Uses Docling's official HybridChunker which provides:

  • Hierarchical chunking based on document structure
  • Tokenization-aware splitting and merging
  • Context enrichment with header hierarchy
  • Provenance tracking from DoclingDocument

Classes

HybridChunk

A chunk from HybridChunker with metadata.

DoclingHybridChunker

Wrapper around Docling's HybridChunker for tokenization-aware chunking.

This chunker works directly on DoclingDocument objects, providing:

  • Accurate tokenization using the embedding model's tokenizer
  • Automatic splitting of oversized chunks
  • Automatic merging of undersized chunks
  • Context enrichment with header hierarchy
  • Provenance tracking (page numbers, bounding boxes)
  • Furniture filtering (excludes headers, footers, footnotes for cleaner RAG)

Constructor:

def __init__(self, embed_model_id: str | None = None, chunk_size: int | None = None, exclude_furniture: bool = True) -> None

Methods

chunk_document

def chunk_document(self, doc: Any, page_numbers: list[int] | None = None) -> list[HybridChunk]

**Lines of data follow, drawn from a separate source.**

(** * savvycodes/guard: the permission evaluator and its Express adapter

    A shallow embedding of
    - [packages/core/src/index.ts]: [definePermissions], [createGuard],
      [can], [cannot];
    - [packages/express/src/express.ts]: [PermissionDeniedError],
      [extractPermissions], [createGuard] (the middleware factory);
    - [packages/react/src/index.tsx]: [createGuard] (the provider, the hooks,
      the [Guard] component and [withPermission]).

    JavaScript values are an inductive type, exceptions are an explicit
    [result], and the middleware's calls to [next] are a log threaded by a
    small monad. *)

From Stdlib Require Import List String Ascii ZArith Bool Lia DecimalString.
Import ListNotations.
Local Open Scope string_scope.

(** ** JavaScript values and exceptions *)

(** The data a decoded token or a request carries.  Numbers are restricted to
    integers; [VObj] lists the data properties readable on an object. *)
#[warnings="-register-all"]
Inductive value : Type :=
| VUndefined
| VNull
| VBool (b : bool)
| VNum (n : Z)
| VStr (s : string)
| VArr (elems : list value)
| VObj (props : list (string * value)).

(** [class PermissionDeniedError extends Error]: the fields an instance
    exposes. *)
Record PermissionDeniedError : Type := mkPermissionDeniedError {
  name : string;
  message : string;
  code : string;
  status : Z
}.

(** What a [throw] can carry in the modelled code. *)
Inductive exn : Type :=
| TypeError (msg : string)
| Denied (e : PermissionDeniedError).

Inductive result (A : Type) : Type :=
| Ok (a : A)
| Throw (e : exn).
Arguments Ok {A} a.
Arguments Throw {A} e.
(** * runcmd: option-carrying contexts and the construction of commands

    A shallow embedding of [runcmd.go].  The Go program layers six optional
    settings on a [context.Context] through a pointer to an [rcCtx] struct
    whose embedded context is overwritten by every [With*] call, and
    [Create] turns such a context into an [*exec.Cmd].

    The embedding keeps what the Go code observes:
    - interface values with their dynamic type (the checked conversions
      [tmp.(io.Writer)], [tmp.(string)], ... and the verb [%T] look at it);
    - the difference between a nil slice and an empty one;
    - the heap of [rcCtx] cells, so that the in-place update made by the
      [With*] methods and the aliasing it causes are visible;
    - the heap of [exec.Cmd] structs, so that two calls of [Create] give
      two different pointers. *)

From stdpp Require Import base option list strings.

Local Open Scope string_scope.
Local Open Scope nat_scope.

(** ** Go values *)

(** Addresses of heap objects (buffers, files, [rcCtx] cells, commands). *)
Abbreviation ptr := nat (only parsing).

(** The context keys.  The program declares six private struct types; a
    key of any other package is a [foreignKey]. *)
Inductive key :=
| identEnv
| identDir
| identStdout
| identStderr
| identStdin
| identExtraFiles
| foreignKey (n : nat).

#[global] Instance key_eq_dec : EqDecision key.
Proof. solve_decision. Defined.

Chunk a DoclingDocument using HybridChunker.

Only processes body content, excluding furniture (headers, footers, footnotes) for cleaner RAG results. This is a best practice for document chunking.

Args: doc: DoclingDocument instance from DocumentConverter page_numbers: Optional list of page numbers (DEPRECATED - extracted from chunk metadata)

Returns: List of HybridChunk objects with metadata (body content only)

Raises: Exception: If chunking fails